About one-quarter of the crab's weight is meat. Dungeness crabs can typically be purchased either live or cooked. A humane way to kill a live crab is to: 1) stun the crab by submerging it in ice water for several minutes, 2) flip the crab onto its back, and 3) drive the tip of a small pick about an inch below the center of its mouth. However, many cook live crabs by simply dropping them into boiling salt water. The crab then is allowed to cook for 15 minutes, after which time the crabs are removed and placed into cold water to cool and then cleaned. Cleaning the crab consists of removing the shell, scooping out the gills and intestines, and separating the legs and claws from the body. When removing the shell there will be a yellow substance, called crab fat or crab mustard (which is not fat, but actually the hepatopancreas) and is used in many dishes. Another method of preparing crab is called half-backing. Half-backing is done by flipping the crab upside down and chopping it in half (from head to "tail"), after which the guts and gills can be scooped or hosed out. Many consider half-backing to be superior to cooking the entire crab, because the meat is not contaminated by the flavor or toxins of the guts. Half-backed crabs boil faster or can be quickly steamed instead of boiled. Some common tools for removing crab meat from the shell are a crab cracker and a shrimp fork.

== Threats ==
In some areas adult Dungeness crabs can be found in or near estuaries. The hyposaline conditions of the estuaries are lethal to some of the crab's symbionts, such as Carcinonemertes errans which consumes a brooding female's live eggs. Dungeness crabs surveyed in Coos Bay were less likely to be infected by C. errans and have fewer worms present on their carapace when inhabiting less saline waters farther inland.

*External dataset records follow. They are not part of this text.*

(** * rand_custom.cpp: PCG32 construction and seed/stream length validation

    A shallow embedding of [src/rand_custom.cpp] (scran).  The file has two
    functions:

    - [create_pcg32], which converts an R seed object to a [uint64_t] and
      builds a [pcg32] engine from it and a stream index;
    - [check_pcg_vectors], which compares the lengths of a list of seeds
      and of an integer vector of streams with an expected count [N] and
      throws a [std::runtime_error] on the first mismatch.

    R objects live in R's heap and the Rcpp wrappers ([Rcpp::List],
    [Rcpp::IntegerVector]) are handles that share them, so the heap is
    modelled as a store that every C++ computation threads through,
    together with the exception it may raise. *)

From stdpp Require Import gmap strings list fin_maps.

(** ** The R heap *)

Module R.

(** A [SEXP] is a pointer to an R object. *)
Definition SEXP : Type := positive.

(** The R objects this file handles: integer vectors and generic vectors
    (lists), whose elements are again pointers. *)
Inductive SEXPREC : Type :=
| INTSXP (elts : list Z)
| VECSXP (elts : list SEXP).

(** The heap maps the allocated pointers to their objects.  A pointer
    the map does not hold reads as [R_NilValue]. *)
Abbreviation heap := (gmap SEXP SEXPREC).

(** [Rf_xlength]: the length of a vector, and 0 for [R_NilValue]. *)
Definition Rf_xlength (h : heap) (s : SEXP) : Z :=
  match h !! s with
  | Some (INTSXP elts) => Z.of_nat (length elts)
  | Some (VECSXP elts) => Z.of_nat (length elts)
  | None => 0
  end.

(** The largest length of an R vector on an LP64 platform
    ([R_XLEN_T_MAX], 2^52). *)
Definition R_XLEN_T_MAX : Z := 4503599627370496.

End R.

(** ** C++ computations: state and exceptions *)

Module Cxx.
Import R.

(** The exceptions that cross this file.  [runtime_error] is
    [std::runtime_error] with its [what()] string. *)
Inductive exception : Type :=
| runtime_error (what : string)
| SeedConversionError (what : string).

(** How a call ends: it returns a value or it throws. *)
Inductive outcome (A : Type) : Type :=
| Returned (a : A)
| Thrown (e : exception).
Arguments Returned {A} a.
Arguments Thrown {A} e.

(** A computation runs on a heap and leaves a heap, also when it
    throws. *)
Definition M (A : Type) : Type := heap → outcome A * heap.

Definition ret {A} (a : A) : M A := λ h, (Returned a, h).

Definition bind {A B} (c : M A) (k : A → M B) : M B :=
  λ h, match c h with
       | (Returned a, h') => k a h'
       | (Thrown e, h') => (Thrown e, h')
       end.

Definition throw {A} (e : exception) : M A := λ h, (Thrown e, h).

(** Reading the heap. *)
Definition gets {A} (f : heap → A) : M A := λ h, (Returned (f h), h).

#[global] Instance M_ret : MRet M := @ret.
#[global] Instance M_bind : MBind M := λ A B k c, bind c k.

(** [size_t] is 64 bits wide; [static_cast<size_t>] of a signed value
    wraps modulo 2^64. *)
Definition SIZE_WIDTH : Z := 64.
Definition static_cast_size_t (z : Z) : Z := z `mod` 2 ^ SIZE_WIDTH.

(** [std::stringstream]: the characters inserted so far; [ss << s]
    appends and [str] reads them back. *)
Definition stringstream : Type := string.
Definition stringstream_new : stringstream := "".
Definition insert_str (ss : stringstream) (s : string) : stringstream :=
  ss +:+ s.
Definition str (ss : stringstream) : string := ss.

End Cxx.

Notation "ss << s" := (Cxx.insert_str ss s) (at level 50, left associativity).

(** ** Rcpp vectors *)

Module Rcpp.
Import R Cxx.

(** [Rcpp::List] and [Rcpp::IntegerVector] wrap a pointer to the R
    object; copies of a wrapper share the object. *)
Abbreviation List := SEXP.
Abbreviation IntegerVector := SEXP.

(** [Vector::size()] is [Rf_xlength] of the wrapped object, an
    [R_xlen_t]. *)
Definition size (v : SEXP) : M Z := gets (λ h, Rf_xlength h v).

(** The invariant of the wrappers: the pointer is live, the object has
    the wrapper's type and its length is a valid [R_xlen_t]. *)
Definition holds_List (h : heap) (v : List) (elts : list SEXP) : Prop :=
  h !! v = Some (VECSXP elts) ∧ (Z.of_nat (length elts) ≤ R_XLEN_T_MAX)%Z.

Definition holds_IntegerVector (h : heap) (v : IntegerVector)
    (elts : list Z) : Prop :=
  h !! v = Some (INTSXP elts) ∧ (Z.of_nat (length elts) ≤ R_XLEN_T_MAX)%Z.

End Rcpp.

Import R Cxx.

(** ** [create_pcg32] *)

Section create_pcg32.

(** [convert_seed.h] and the [pcg32] engine of [pcg_random.hpp] are not
    part of this file: the converter and the engine's two-argument
    constructor are parameters, both computations in their own
    right. *)
Context {pcg32_t : Type}.
Variable convert_seed : SEXP → M Z.
Variable pcg32 : Z → Z → M pcg32_t.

A 2020 study funded by NOAA showed that larval crabs are being affected by ocean acidification." Another potential harm related to global warming is red tides.

Another threat to the Dungeness crab is an invasive species called the European green crab (Carcinus maenas). The green crab outcompetes the Dungeness crab for food and habitat.

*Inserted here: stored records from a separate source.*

(* ===== verification/GoPath.v ===== *)
(** Slash-separated paths: Go's [path] package as the sources use it, the path helpers of
    [fs/fs.go] and [fs/memory.go], and the correspondence between clean absolute paths and
    lists of components on which every filesystem theorem rests. *)
From S2P Require Import Prelude.

Definition slash : ascii := "/"%char.
Definition root_path : gostr := go "/".
Definition dot : gostr := go ".".
Definition dotdot : gostr := go "..".

(** ** Go's [path] package

    [path.Clean] by its documented rules: a stack of the components kept so far (innermost
    first), on which an empty component or "." is dropped and ".." removes the last named
    component, is dropped at the root, and is kept at the front of a relative path. *)
Definition clean_step (rooted : bool) (stack : list gostr) (c : gostr) : list gostr :=
  if decide (c = [] ∨ c = dot) then stack
  else if decide (c = dotdot) then
    match stack with
    | [] => if rooted then [] else [dotdot]
    | top :: rest => if decide (top = dotdot) then dotdot :: stack else rest
    end
  else c :: stack.

Definition clean_comps (rooted : bool) (parts : list gostr) : list gostr :=
  reverse (foldl (clean_step rooted) [] parts).

Definition path_Clean (p : gostr) : gostr :=
  match p with
  | [] => dot
  | c :: _ =>
      let rooted := bool_decide (c = slash) in
      let body := join [slash] (clean_comps rooted (split_byte slash p)) in
      if rooted then slash :: body else match body with [] => dot | _ => body end
  end.

(** [path.Split]: the text up to and including the last slash, and the rest. *)
Fixpoint take_base (r : gostr) : gostr :=
  match r with
  | [] => []
  | c :: r' => if decide (c = slash) then [] else c :: take_base r'
  end.

Definition path_Split (p : gostr) : gostr * gostr :=
  let base := reverse (take_base (reverse p)) in
  (take (length p - length base) p, base).

Definition path_Dir (p : gostr) : gostr := path_Clean (path_Split p).1.

Fixpoint drop_slashes (r : gostr) : gostr :=
  match r with
  | c :: r' => if decide (c = slash) then drop_slashes r' else r
  | [] => []
  end.

Definition path_Base (p : gostr) : gostr :=
  match p with
  | [] => dot
  | _ => match reverse (take_base (drop_slashes (reverse p))) with
         | [] => root_path
         | b => b
         end
  end.

Definition path_Join (a b : gostr) : gostr :=
  match a, b with
  | [], [] => []
  | [], _ => path_Clean b
  | _, [] => path_Clean a
  | _, _ => path_Clean (a ++ [slash] ++ b)
  end.

Definition path_IsAbs (p : gostr) : bool := has_prefix root_path p.

(** ** [fs/fs.go] and [fs/memory.go] *)

Definition Clean (name : gostr) : gostr :=
  match name with
  | [] => root_path
  | _ =>
      let name := if negb (has_prefix root_path name) then slash :: name else name in
      let name := path_Clean name in
      if decide (name = dot) then root_path else name
  end.

Definition Resolve (dir name : gostr) : gostr :=
  match name with
  | [] => Clean dir
  | _ =>
      if has_prefix root_path name then Clean name
      else
        let dir := match dir with [] => root_path | _ => dir end in
        Clean (path_Join dir name)
  end.

Definition joinClean (dir name : gostr) : gostr :=
  if decide (dir = root_path) then slash :: name else dir ++ slash :: name.

Definition parentDir (name : gostr) : gostr :=
  if decide (name = root_path) then root_path else Clean (path_Dir name).

Definition hasDotDotComponent (name : gostr) : bool :=
  existsb (fun part => bool_decide (part = dotdot)) (split_byte slash name).

(** One turn of the component loops, [i := strings.IndexByte(remaining, '/')]: the next
    component and what is left after it. *)
Definition next_part (remaining : gostr) : gostr * gostr :=
  match index_byte slash remaining with
  | None => (remaining, [])
  | Some i => (take i remaining, drop (S i) remaining)
  end.

Definition isDescendantPath (name parent : gostr) : bool :=
  let parent := Clean parent in
  let name := Clean name in
  andb (bool_decide (name ≠ parent)) (has_prefix (parent ++ [slash]) name).

(** ** Components of a path *)

Definition valid_comp (c : gostr) : Prop := c ≠ [] ∧ (slash ∉ c) ∧ c ≠ dot ∧ c ≠ dotdot.

Definition valid_comps (cs : list gostr) : Prop := Forall valid_comp cs.

(** The clean absolute path with components [cs]. *)
Definition render (cs : list gostr) : gostr :=
  match cs with [] => root_path | _ => slash :: join [slash] cs end.

(** The components of the absolute path that [p] denotes below "/". *)
Definition comps (p : gostr) : list gostr := clean_comps true (split_byte slash p).

Definition clean_abs (p : gostr) : Prop := ∃ cs, valid_comps cs ∧ p = render cs.

(** [p] followed from the directory with components [cs]. *)
Definition comps_at (cs : list gostr) (p : gostr) : list gostr :=
  reverse (foldl (clean_step true) (reverse cs) (split_byte slash p)).

(** ** Lemmas *)

Lemma valid_comp_ne c : valid_comp c → c ≠ [].
Proof. by intros []. Qed.

Lemma valid_comp_slash c : valid_comp c → slash ∉ c.
Proof. by intros (?&?&?). Qed.

Lemma valid_comps_slash cs : valid_comps cs → Forall (fun c => slash ∉ c) cs.
Proof. apply Forall_impl, valid_comp_slash. Qed.

Lemma valid_comps_snoc cs c : valid_comps (cs ++ [c]) ↔ valid_comps cs ∧ valid_comp c.
Proof. apply Forall_last. Qed.

Lemma clean_step_valid stack c :
  valid_comps stack → slash ∉ c → valid_comps (clean_step true stack c).
Proof.
  intros Hs Hc. unfold clean_step. case_decide as H1; [done|].
  case_decide as H2.
  - destruct stack as [|top rest]; [constructor|].
    apply Forall_cons_1 in Hs as [Htop ?].
    rewrite decide_False; [done|]. by destruct Htop as (?&?&?&?).
  - constructor; [|done]. repeat split; naive_solver.
Qed.

Lemma clean_foldl_valid stack parts :
  valid_comps stack → Forall (fun p => slash ∉ p) parts →
  valid_comps (foldl (clean_step true) stack parts).
Proof.
  revert stack; induction parts as [|p ps IH]; intros stack Hs Hp; simpl; [done|].
  apply Forall_cons_1 in Hp as [??]. apply IH; [by apply clean_step_valid|done].
Qed.

Lemma comps_at_valid cs p : valid_comps cs → valid_comps (comps_at cs p).
Proof.
  intros H. unfold comps_at, valid_comps. rewrite Forall_reverse.
  apply clean_foldl_valid; [by apply Forall_reverse|apply split_byte_parts].
Qed.

Lemma comps_valid p : valid_comps (comps p).
Proof. apply (comps_at_valid [] p). constructor. Qed.

Lemma clean_step_empty rooted stack : clean_step rooted stack [] = stack.
Proof. unfold clean_step. rewrite decide_True; naive_solver. Qed.

Lemma clean_step_push stack c :
  valid_comp c → clean_step true stack c = c :: stack.
Proof.
  intros (?&?&?&?). unfold clean_step. rewrite !decide_False by naive_solver. done.
Qed.

Lemma clean_foldl_push stack cs :
  valid_comps cs → foldl (clean_step true) stack cs = reverse cs ++ stack.
Proof.
  revert stack; induction cs as [|c cs IH]; intros stack H; simpl; [done|].
  apply Forall_cons_1 in H as [??]. rewrite clean_step_push, IH by done.
  by rewrite reverse_cons, <- (assoc_L (++)).
Qed.

Lemma comps_at_join cs rs :
  valid_comps rs → comps_at cs (join [slash] rs) = cs ++ rs.
Proof.
  intros H. unfold comps_at. destruct rs as [|r rs].
  - simpl. by rewrite clean_step_empty, reverse_involutive, app_nil_r.
  - rewrite split_join by (done || by apply valid_comps_slash).
    rewrite clean_foldl_push by done. by rewrite reverse_app, !reverse_involutive.
Qed.

Lemma comps_slash p : comps (slash :: p) = comps p.
Proof. unfold comps, clean_comps. simpl. by rewrite clean_step_empty. Qed.

Lemma comps_render cs : valid_comps cs → comps (render cs) = cs.
Proof.
  intros H. destruct cs as [|c cs]; [done|].
  change (render (c :: cs)) with (slash :: join [slash] (c :: cs)).
  rewrite comps_slash. by apply (comps_at_join []).
Qed.

Lemma render_inj cs ds : valid_comps cs → valid_comps ds → render cs = render ds → cs = ds.
Proof. intros Hc Hd H. by rewrite <- (comps_render cs), H, comps_render. Qed.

==Celebrations of the Dungeness crab==
In 2009, after lobbying from school children at Sunset Primary School in West Linn, Oregon, and citing its importance to the Oregon economy, the Oregon Legislative Assembly designated the Dungeness crab as the state crustacean of Oregon. In 2024, California governor Gavin Newsom signed legislation designating the Dungeness crab as California's official state crustacean. The 2022-23 crab season brought revenue of about $54.4 million to the California economy.

The annual Dungeness Crab Festival is held in Port Angeles, Washington, each October.